_YOUR OBJECTIVE_
From the material below, pull each line containing the string "when".

_RECORDED INFORMATION_
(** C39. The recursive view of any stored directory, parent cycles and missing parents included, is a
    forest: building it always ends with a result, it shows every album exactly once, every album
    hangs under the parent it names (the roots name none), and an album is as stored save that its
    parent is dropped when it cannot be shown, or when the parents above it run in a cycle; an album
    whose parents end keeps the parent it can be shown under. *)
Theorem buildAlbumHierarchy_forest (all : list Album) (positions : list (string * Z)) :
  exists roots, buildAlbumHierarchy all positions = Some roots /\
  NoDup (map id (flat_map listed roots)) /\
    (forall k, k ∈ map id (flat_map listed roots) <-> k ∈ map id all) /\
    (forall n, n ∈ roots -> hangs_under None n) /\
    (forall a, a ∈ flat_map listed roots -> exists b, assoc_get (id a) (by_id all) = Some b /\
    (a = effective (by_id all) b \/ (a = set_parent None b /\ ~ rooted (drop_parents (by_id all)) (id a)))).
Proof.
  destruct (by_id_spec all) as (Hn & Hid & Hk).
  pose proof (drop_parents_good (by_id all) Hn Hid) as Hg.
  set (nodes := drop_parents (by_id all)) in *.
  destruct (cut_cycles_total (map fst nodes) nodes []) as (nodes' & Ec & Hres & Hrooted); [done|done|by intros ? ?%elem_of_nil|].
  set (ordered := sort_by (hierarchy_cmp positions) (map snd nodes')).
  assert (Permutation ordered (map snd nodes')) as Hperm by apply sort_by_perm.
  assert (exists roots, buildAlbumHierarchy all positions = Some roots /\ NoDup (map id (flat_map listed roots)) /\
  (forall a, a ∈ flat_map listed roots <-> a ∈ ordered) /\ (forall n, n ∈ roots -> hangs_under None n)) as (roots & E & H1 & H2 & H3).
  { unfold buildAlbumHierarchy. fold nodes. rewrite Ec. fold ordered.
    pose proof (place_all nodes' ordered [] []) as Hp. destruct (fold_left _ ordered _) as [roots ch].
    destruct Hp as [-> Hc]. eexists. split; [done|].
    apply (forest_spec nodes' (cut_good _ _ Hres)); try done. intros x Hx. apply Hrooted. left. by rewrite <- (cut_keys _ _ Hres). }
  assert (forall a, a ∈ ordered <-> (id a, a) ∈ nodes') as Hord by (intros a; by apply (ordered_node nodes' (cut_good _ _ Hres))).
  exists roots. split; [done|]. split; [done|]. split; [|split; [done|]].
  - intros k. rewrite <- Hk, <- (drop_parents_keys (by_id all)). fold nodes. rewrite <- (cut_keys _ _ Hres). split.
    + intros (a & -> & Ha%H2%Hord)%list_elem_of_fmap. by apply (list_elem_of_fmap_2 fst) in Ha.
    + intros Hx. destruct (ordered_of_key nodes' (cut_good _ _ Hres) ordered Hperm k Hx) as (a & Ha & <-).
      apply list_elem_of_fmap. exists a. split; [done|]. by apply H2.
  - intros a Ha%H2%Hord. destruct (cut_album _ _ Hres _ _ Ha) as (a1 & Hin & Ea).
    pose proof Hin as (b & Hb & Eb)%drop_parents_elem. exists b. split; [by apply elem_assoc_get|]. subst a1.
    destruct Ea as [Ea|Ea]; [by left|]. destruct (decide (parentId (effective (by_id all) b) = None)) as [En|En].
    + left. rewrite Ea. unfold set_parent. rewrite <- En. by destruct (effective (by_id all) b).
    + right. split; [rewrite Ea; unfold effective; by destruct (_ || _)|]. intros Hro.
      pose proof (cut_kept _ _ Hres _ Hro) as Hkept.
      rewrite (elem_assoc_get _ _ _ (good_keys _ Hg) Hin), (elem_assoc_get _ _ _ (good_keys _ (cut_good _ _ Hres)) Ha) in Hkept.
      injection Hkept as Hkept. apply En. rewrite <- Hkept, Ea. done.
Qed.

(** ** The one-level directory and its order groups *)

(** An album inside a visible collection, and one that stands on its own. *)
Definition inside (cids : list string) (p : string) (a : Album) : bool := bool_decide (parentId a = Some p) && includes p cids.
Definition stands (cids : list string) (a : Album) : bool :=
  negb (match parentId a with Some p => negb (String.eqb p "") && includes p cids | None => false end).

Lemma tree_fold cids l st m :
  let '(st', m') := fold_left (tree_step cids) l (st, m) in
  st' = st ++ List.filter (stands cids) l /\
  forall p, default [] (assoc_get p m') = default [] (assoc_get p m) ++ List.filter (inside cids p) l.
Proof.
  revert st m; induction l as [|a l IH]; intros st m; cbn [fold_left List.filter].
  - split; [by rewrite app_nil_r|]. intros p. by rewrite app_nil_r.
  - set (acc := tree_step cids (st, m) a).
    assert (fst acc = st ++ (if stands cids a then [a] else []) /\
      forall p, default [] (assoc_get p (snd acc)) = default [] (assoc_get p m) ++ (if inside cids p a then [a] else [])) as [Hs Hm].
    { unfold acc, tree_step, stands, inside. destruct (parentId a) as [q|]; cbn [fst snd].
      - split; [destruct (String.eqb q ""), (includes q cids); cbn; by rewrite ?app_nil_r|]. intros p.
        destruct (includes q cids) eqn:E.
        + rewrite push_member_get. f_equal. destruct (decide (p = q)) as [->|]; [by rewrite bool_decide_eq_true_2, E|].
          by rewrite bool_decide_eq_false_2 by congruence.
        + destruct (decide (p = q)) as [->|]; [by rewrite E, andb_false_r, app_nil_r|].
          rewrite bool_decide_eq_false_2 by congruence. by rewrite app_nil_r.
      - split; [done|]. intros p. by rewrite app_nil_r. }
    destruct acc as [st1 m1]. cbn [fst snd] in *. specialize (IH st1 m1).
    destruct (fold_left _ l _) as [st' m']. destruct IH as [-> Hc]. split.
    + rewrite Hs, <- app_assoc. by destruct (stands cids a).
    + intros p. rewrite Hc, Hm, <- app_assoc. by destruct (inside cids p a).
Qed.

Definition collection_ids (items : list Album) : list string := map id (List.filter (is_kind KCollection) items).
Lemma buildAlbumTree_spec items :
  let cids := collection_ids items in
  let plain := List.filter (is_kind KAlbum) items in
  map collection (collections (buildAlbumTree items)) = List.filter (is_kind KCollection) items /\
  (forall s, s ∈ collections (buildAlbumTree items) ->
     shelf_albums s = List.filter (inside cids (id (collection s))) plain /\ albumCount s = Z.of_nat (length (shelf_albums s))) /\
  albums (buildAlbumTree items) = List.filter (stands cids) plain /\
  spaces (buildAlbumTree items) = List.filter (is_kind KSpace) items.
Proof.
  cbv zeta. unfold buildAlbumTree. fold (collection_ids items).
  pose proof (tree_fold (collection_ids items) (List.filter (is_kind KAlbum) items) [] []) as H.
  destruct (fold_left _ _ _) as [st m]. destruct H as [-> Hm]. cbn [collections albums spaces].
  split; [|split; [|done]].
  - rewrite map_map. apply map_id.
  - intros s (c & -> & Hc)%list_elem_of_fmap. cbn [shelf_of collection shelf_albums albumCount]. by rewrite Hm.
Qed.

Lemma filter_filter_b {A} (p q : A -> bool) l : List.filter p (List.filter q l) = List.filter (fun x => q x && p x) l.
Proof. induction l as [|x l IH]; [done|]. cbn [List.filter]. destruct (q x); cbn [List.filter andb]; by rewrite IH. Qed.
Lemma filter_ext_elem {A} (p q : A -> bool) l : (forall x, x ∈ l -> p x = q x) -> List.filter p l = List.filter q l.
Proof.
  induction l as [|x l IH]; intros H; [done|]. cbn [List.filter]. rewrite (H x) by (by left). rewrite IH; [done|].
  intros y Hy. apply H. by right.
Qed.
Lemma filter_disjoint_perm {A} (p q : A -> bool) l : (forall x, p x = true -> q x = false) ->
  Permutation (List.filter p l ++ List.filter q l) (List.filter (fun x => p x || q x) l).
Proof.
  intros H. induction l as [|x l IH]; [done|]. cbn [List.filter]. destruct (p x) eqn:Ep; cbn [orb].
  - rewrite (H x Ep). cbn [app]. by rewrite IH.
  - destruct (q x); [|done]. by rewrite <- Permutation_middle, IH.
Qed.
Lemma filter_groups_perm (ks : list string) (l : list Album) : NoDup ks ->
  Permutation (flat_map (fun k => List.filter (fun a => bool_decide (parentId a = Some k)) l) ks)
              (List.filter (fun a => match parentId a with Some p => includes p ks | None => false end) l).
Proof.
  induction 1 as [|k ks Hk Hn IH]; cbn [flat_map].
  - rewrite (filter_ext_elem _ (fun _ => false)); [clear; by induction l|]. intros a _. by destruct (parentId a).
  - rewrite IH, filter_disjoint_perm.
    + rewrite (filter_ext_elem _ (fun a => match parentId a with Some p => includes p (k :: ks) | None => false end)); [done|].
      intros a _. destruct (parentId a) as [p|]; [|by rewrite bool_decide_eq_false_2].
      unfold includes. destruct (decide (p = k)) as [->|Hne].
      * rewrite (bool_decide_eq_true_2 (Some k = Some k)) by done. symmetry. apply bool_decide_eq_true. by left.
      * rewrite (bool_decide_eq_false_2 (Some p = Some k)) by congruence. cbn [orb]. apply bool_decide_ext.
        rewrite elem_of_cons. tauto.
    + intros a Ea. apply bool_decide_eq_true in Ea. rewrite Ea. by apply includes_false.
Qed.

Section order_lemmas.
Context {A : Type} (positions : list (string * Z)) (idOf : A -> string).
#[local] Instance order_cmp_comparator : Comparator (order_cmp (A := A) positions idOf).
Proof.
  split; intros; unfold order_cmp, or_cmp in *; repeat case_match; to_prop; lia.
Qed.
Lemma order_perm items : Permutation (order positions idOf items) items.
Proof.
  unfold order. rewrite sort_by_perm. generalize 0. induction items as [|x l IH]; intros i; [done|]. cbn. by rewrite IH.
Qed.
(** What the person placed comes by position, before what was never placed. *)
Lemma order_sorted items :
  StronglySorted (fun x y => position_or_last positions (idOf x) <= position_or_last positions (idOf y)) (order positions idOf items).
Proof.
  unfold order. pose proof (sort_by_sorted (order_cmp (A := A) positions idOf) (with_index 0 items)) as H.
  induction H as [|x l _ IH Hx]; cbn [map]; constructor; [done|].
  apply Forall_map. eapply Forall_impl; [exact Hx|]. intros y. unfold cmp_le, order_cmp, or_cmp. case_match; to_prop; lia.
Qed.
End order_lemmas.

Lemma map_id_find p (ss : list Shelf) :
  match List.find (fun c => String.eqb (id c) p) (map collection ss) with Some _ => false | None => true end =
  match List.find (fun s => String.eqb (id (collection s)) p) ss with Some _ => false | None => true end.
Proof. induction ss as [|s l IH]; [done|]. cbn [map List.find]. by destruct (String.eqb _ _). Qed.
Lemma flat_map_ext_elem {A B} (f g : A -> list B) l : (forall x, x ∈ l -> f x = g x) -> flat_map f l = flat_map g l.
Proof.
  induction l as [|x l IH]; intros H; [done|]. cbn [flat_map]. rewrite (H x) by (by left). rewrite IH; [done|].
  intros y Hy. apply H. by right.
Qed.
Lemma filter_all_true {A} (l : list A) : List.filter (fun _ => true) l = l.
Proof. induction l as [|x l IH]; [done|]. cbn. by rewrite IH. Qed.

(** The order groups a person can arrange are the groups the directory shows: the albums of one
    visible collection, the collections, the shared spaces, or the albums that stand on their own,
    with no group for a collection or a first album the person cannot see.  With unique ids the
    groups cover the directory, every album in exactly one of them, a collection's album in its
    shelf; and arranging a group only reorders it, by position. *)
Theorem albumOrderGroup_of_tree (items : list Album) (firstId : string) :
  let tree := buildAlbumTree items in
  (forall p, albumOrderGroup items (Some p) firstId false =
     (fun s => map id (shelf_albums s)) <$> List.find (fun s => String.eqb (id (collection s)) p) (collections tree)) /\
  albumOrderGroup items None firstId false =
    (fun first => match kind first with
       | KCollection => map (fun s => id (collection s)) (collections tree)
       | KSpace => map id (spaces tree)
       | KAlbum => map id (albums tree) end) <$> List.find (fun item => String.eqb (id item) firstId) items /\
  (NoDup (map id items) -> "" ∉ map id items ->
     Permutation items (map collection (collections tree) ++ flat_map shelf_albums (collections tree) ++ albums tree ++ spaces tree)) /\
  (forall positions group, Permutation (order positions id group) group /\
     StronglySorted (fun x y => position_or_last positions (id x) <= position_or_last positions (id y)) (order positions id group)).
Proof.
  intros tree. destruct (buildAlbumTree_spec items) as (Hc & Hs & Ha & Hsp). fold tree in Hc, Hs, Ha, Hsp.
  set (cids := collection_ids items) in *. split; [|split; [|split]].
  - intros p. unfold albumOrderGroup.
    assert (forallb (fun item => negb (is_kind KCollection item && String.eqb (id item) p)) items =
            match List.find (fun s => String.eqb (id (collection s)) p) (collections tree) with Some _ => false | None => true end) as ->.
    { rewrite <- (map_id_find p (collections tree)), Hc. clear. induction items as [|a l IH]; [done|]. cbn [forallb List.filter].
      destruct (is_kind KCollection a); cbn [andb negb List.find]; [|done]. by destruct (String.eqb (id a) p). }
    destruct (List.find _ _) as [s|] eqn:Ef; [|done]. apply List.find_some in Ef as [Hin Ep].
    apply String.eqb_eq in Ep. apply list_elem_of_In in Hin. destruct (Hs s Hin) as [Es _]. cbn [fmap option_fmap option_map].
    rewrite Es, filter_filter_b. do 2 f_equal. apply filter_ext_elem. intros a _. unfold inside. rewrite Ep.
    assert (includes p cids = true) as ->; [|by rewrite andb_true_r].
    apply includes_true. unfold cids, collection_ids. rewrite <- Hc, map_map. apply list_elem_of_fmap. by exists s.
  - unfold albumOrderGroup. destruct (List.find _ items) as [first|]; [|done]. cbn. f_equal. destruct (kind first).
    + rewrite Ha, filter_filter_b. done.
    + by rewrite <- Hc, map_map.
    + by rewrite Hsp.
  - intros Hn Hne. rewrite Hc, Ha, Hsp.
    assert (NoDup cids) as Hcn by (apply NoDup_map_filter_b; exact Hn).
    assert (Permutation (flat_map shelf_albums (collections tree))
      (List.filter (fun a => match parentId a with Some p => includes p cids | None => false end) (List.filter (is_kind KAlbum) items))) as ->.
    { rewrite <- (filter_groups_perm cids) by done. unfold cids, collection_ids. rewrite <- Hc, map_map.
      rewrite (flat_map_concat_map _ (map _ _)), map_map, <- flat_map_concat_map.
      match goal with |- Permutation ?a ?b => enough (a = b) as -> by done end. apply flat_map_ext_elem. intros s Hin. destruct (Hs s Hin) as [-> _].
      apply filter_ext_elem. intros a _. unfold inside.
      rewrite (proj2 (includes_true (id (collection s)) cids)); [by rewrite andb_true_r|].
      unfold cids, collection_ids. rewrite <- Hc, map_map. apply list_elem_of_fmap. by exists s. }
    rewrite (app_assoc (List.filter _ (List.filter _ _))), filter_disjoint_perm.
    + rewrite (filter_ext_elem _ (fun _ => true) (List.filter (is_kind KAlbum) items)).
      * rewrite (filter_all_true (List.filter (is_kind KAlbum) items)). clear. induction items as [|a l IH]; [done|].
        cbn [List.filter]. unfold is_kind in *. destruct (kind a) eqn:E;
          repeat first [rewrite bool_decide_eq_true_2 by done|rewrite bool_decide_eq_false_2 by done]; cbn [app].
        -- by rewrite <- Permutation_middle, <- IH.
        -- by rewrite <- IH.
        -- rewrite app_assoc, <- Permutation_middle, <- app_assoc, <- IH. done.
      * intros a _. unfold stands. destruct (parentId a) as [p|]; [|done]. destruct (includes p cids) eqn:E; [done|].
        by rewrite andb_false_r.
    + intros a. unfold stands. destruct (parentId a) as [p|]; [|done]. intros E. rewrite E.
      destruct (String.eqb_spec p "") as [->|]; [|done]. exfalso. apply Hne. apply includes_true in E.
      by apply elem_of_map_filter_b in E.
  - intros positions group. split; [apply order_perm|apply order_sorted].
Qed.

==

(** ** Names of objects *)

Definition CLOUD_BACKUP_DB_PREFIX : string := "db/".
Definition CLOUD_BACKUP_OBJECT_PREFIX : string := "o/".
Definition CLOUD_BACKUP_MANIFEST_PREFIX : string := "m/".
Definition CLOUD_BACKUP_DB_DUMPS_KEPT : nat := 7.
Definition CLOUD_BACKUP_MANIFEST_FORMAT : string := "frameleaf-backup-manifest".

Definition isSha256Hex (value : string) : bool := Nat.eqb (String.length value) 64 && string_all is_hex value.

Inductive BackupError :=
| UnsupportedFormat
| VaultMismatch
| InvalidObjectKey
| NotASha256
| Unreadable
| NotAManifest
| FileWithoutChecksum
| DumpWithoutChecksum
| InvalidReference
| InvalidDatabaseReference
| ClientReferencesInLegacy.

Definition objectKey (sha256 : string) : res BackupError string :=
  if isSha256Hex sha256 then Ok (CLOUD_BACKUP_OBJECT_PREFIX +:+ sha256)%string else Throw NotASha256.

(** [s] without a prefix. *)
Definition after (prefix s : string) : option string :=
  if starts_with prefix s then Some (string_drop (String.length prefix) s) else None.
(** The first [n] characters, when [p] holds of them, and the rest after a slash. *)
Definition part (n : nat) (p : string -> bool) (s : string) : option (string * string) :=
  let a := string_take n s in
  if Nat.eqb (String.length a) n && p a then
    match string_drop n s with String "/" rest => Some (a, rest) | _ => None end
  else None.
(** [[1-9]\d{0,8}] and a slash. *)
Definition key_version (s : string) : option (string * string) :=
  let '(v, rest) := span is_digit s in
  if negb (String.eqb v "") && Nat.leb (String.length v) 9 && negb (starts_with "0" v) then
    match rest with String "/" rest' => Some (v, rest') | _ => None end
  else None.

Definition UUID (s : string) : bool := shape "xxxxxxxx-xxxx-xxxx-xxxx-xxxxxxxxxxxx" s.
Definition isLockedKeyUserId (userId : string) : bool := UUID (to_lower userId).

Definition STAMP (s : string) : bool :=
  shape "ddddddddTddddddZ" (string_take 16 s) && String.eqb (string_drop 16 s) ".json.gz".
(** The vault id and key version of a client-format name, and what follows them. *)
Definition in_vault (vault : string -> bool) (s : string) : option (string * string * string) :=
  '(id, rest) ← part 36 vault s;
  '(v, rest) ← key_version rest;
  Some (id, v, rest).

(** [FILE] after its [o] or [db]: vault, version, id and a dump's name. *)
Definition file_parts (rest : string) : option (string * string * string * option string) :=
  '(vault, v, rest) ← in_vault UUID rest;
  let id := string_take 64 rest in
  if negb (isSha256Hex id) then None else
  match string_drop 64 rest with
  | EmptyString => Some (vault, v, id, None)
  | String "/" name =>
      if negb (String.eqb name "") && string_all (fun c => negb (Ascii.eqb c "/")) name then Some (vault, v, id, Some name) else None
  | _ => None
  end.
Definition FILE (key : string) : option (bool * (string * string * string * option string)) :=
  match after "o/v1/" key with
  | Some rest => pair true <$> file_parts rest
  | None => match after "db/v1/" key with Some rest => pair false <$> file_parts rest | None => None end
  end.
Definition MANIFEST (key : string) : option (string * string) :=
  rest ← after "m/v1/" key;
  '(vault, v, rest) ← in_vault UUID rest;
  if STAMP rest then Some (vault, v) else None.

_YOUR RESPONSE_
    parent is dropped when it cannot be shown, or when the parents above it run in a cycle; an album
(** The first [n] characters, when [p] holds of them, and the rest after a slash. *)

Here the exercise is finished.